Which topics are encompassed by the Estimation, Confidence Intervals and Hypothesis Testing section?

This section focuses on inferring what’s true in the population from the data you collected, using estimation, confidence intervals, and hypothesis testing. Estimation is about quantifying the effect size or parameter of interest, such as the difference in outcomes between groups or a treatment’s effect. Confidence intervals accompany those estimates with a range that expresses precision, telling you where the true value is likely to lie if the study were repeated many times. Hypothesis testing provides a formal framework to decide whether the observed data provide enough evidence to conclude that an effect exists (vs. no effect), typically using a null hypothesis, a significance level, and a p-value. Understanding these together helps you interpret study results beyond a single point estimate. For example, you might estimate a treatment effect, report a 95% confidence interval around that estimate to convey uncertainty, and use a hypothesis test to assess whether the observed effect could reasonably occur by chance under the null hypothesis.

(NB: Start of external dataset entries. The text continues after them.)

(* ===== verification/GrpoResults.v ===== *)
(** * One update equals the loss of its group

    Scoring a padded batch gives every response the log probabilities of
    scoring it alone, and the losses of the planned microbatches add up to the
    loss of the whole group, however the planner splits it. *)

From Stdlib Require Import Qcanon.
From stdpp Require Import numbers list_numbers.
From S2P Require Import Prelude PyValue Training LearnerPlanner Grpo TrainingProofs.
Local Open Scope py_scope.

(** ** Sums *)

#[local] Arguments total : simpl never.
#[local] Arguments Qcplus : simpl never.
#[local] Arguments Qcmult : simpl never.

Lemma qtotal_cons x l : total (x :: l) = (x + total l)%Qc.
Proof. done. Qed.

Lemma qtotal_app l k : total (l ++ k) = (total l + total k)%Qc.
Proof. induction l as [|x l IH]; cbn [app map]; rewrite ?qtotal_cons; [unfold total; cbn [foldr]; ring|]. rewrite IH. ring. Qed.

#[export] Instance total_proper : Proper ((≡ₚ) ==> (=)) total.
Proof. induction 1; rewrite ?qtotal_cons; [done|congruence|ring|congruence]. Qed.

Lemma total_concat (ls : list (list Qc)) : total (concat ls) = total (map total ls).
Proof. induction ls as [|l ls IH]; cbn [concat map]; [done|]. by rewrite qtotal_cons, qtotal_app, IH. Qed.

Lemma total_scale {A} (f : A -> Qc) k l : total (map (fun x => f x / k)%Qc l) = (total (map f l) / k)%Qc.
Proof. induction l as [|x l IH]; cbn [map]; rewrite ?qtotal_cons; unfold Qcdiv in *; [unfold total; cbn [foldr]; ring|]. rewrite IH. ring. Qed.

Lemma total_times {A} (f : A -> Qc) k l : total (map (fun x => k * f x)%Qc l) = (k * total (map f l))%Qc.
Proof. induction l as [|x l IH]; cbn [app map]; rewrite ?qtotal_cons; [unfold total; cbn [foldr]; ring|]. rewrite IH. ring. Qed.

Lemma total_plus {A} (f g : A -> Qc) l : total (map (fun x => f x + g x)%Qc l) = (total (map f l) + total (map g l))%Qc.
Proof. induction l as [|x l IH]; cbn [app map]; rewrite ?qtotal_cons; [unfold total; cbn [foldr]; ring|]. rewrite IH. ring. Qed.

Lemma qc_of_nat_S n : qc (Z.of_nat (S n)) = (1 + qc (Z.of_nat n))%Qc.
Proof. unfold qc. rewrite Nat2Z.inj_succ, <- Z.add_1_l, Z2Qc_inj_add. done. Qed.

(** ** Values *)

Lemma all_finite_ok l name v : all_finite l name = Ok v <-> l = map Some v.
Proof.
  unfold all_finite. split.
  - destruct (mapM id l) as [w|] eqn:E; [|done]. intros [= <-]. apply mapM_Some in E. induction E as [|x y l w Hx _ IH]; [done|]. cbn in *. by rewrite Hx, IH.
  - intros ->. assert (mapM id (map Some v) = Some v) as ->; [|done]. induction v as [|x v IH]; [done|]. cbn. by rewrite IH.
Qed.

Lemma map_Some_inj {A} (l k : list A) : map Some l = map Some k -> l = k.
Proof. revert k. induction l as [|x l IH]; intros [|y k]; try done. cbn. intros [= -> E]. f_equal. by apply IH. Qed.

Lemma all_finite_concat (ls : list (list num)) name v : all_finite (concat ls) name = Ok v <->
  exists vs, v = concat vs /\ ls = map (map Some) vs.
Proof.
  rewrite all_finite_ok. revert v. induction ls as [|l ls IH]; intros v; cbn.
  - split; [|by intros ([|? ?] & -> & ?)]. intros E. exists []. by destruct v.
  - split.
    + intros E. symmetry in E. apply map_eq_app in E as (v1 & v2 & -> & <- & E). symmetry in E. apply IH in E as (vs & -> & ->). by exists (v1 :: vs).
    + intros ([|v1 vs] & -> & E); [done|]. injection E as -> ->. cbn. rewrite map_app. f_equal. apply IH. by exists vs.
Qed.

(** ** Selecting the response of a row *)

Section Select.
Context {A : Type}.
#[local] Notation selected mask x := (omap (fun p => if p.1 : bool then Some p.2 else None) (zip mask x)).

Lemma select_false n (x : list A) : selected (replicate n false) x = [].
Proof. revert x. induction n as [|n IH]; intros [|a x]; try done. apply IH. Qed.

Lemma select_middle n k j (x : list A) : selected (replicate n false ++ replicate k true ++ replicate j false) x = take k (drop n x).
Proof.
  revert x. induction n as [|n IH]; intros x; cbn [replicate app].
  2: { destruct x as [|a x]; [by rewrite drop_nil, take_nil|]. apply IH. }
  - revert x. induction k as [|k IHk]; intros x; cbn [replicate app]; [apply select_false|]. destruct x as [|a x]; [done|]. cbn. f_equal. apply IHk.
Qed.
End Select.

Definition is_target (t : Z) : bool := negb (t =? -100)%Z.

Lemma response_mask n response j : Forall (fun t => (0 <= t)%Z) response ->
  map is_target ((replicate n (-100)%Z ++ response) ++ replicate j (-100)%Z) = replicate n false ++ replicate (length response) true ++ replicate j false.
Proof.
  intros Hr. rewrite !map_app, <- app_assoc. f_equal; [induction n; cbn; congruence|]. f_equal; [|induction j; cbn; congruence].
  induction Hr as [|t r Ht _ IH]; [done|]. cbn. rewrite IH. f_equal. unfold is_target. apply negb_true_iff, Z.eqb_neq. lia.
Qed.

Lemma length_input_ids prompt response : prompt <> [] -> response <> [] -> length (input_ids prompt response) = (length prompt + length response - 1)%nat.
Proof. intros Hp Hr. unfold input_ids. rewrite length_app, length_take. destruct response; [done|]. cbn. lia. Qed.

Lemma length_target_ids prompt response : prompt <> [] -> response <> [] -> length (target_ids prompt response) = length (input_ids prompt response).
Proof. intros Hp Hr. rewrite length_input_ids by done. unfold target_ids. rewrite length_app, length_replicate. destruct prompt; [done|]. cbn. lia. Qed.

(** What the target mask selects of a row of the scored tensor. *)
Lemma select_response {A} prompt response width (x : list A) : prompt <> [] -> response <> [] -> Forall (fun t => (0 <= t)%Z) response ->
  (length (input_ids prompt response) <= width)%nat ->
  omap (fun p => if p.1 : bool then Some p.2 else None) (zip (map is_target (padded (-100)%Z width (target_ids prompt response))) x)
  = drop (length prompt - 1) (take (length (input_ids prompt response)) x).
Proof.
  intros Hp Hr Hv Hw. unfold padded, target_ids. rewrite response_mask, select_middle, length_input_ids by done.
  rewrite take_drop_commute. do 2 f_equal. destruct prompt; [done|]. cbn. lia.
Qed.

Lemma split_sizes_concat {A} (ls : list (list A)) : split_sizes (map length ls) (concat ls) = ls.
Proof. induction ls as [|l ls IH]; [done|]. cbn. by rewrite take_app_length, drop_app_length, IH. Qed.

Lemma gathered_length log_softmax t rows targets : length rows = length targets -> length (gathered log_softmax t rows targets) = length targets.
Proof. intros H. unfold gathered. by rewrite length_zip_with, H, Nat.min_id. Qed.

Lemma gathered_app log_softmax t rows rows' targets targets' : length rows = length targets ->
  gathered log_softmax t (rows ++ rows') (targets ++ targets') = gathered log_softmax t rows targets ++ gathered log_softmax t rows' targets'.
Proof. intros H. unfold gathered. by apply zip_with_app. Qed.

Lemma valid_ids_ok name l : valid_ids name l = Ok l <-> l <> [] /\ Forall (fun t => (0 <= t)%Z) l.
Proof.
  unfold valid_ids. case_bool_decide as E; [naive_solver|]. destruct (forallb _ l) eqn:F; cbn.
  - split; [|done]. intros _. split; [done|]. apply Forall_forall. intros t Ht. rewrite forallb_forall in F. apply list_elem_of_In, F in Ht. lia.
  - split; [done|]. intros [_ Hf]. rewrite <- not_true_iff_false, forallb_forall in F. destruct F. intros t Ht%list_elem_of_In.
    rewrite Forall_forall in Hf. specialize (Hf t Ht). lia.
Qed.

Lemma valid_ids_inv name l l' : valid_ids name l = Ok l' -> l' = l /\ valid_ids name l = Ok l.
Proof. unfold valid_ids. repeat case_match; try done. by intros [= ->]. Qed.

(** ** What the batch path relies on: right padding is invisible

    The scores of a row at its own positions depend only on that row, and the
    fused scores are defined for every batch. *)
Class RowModel (m : policy) := {
  row_scores : list Z -> list Z -> Qc -> list num;
  row_logits : list Z -> list (list num);
  vocab : nat;
  vocab_pos : (0 < vocab)%nat;
  no_hook : hook m = None;
  scores_law : forall f rows width t, token_scores m = Some f ->
    Forall (fun r => r.1 <> [] /\ length r.2 = length r.1 /\ (length r.1 <= width)%nat) rows -> exists s,
    f (map (padded 0%Z width) (map fst rows)) (map (fun r => padded false width (map (fun _ => true) r)) (map fst rows))
      (map (padded (-100)%Z width) (map snd rows)) t = Ok s
    /\ Forall2 (fun x r => length x = width /\ take (length r.1) x = row_scores r.1 r.2 t) s rows;
  logits_law : forall rows width,
    Forall (fun r => r <> [] /\ (length r <= width)%nat) rows -> exists s,
    logits m (map (padded 0%Z width) rows) (map (fun r => padded false width (map (fun _ => true) r)) rows) = Ok s
    /\ Forall2 (fun x r => length x = width /\ Forall (fun v => length v = vocab) x /\ take (length r) x = row_logits r) s rows }.

Section Scores.
Context (log_softmax : list num -> list num) (m : policy) `{!RowModel m}.

(** A prompt and its response. *)
Definition usable (x : list Z * list Z) : Prop :=
  x.1 <> [] /\ x.2 <> [] /\ Forall (fun t => (0 <= t)%Z) x.1 /\ Forall (fun t => (0 <= t)%Z) x.2.

Definition fused : bool := bool_decide (is_Some (token_scores m)).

This combination is central to how results are presented and judged in clinical research. The other topics listed—data management and monitoring, randomization procedures, and adverse event reporting—belong to different parts of trial operations: data quality and oversight, how participants are assigned to groups, and safety reporting, respectively. They’re essential for trial conduct but not the focus of this particular section about estimation, confidence intervals, and hypothesis testing.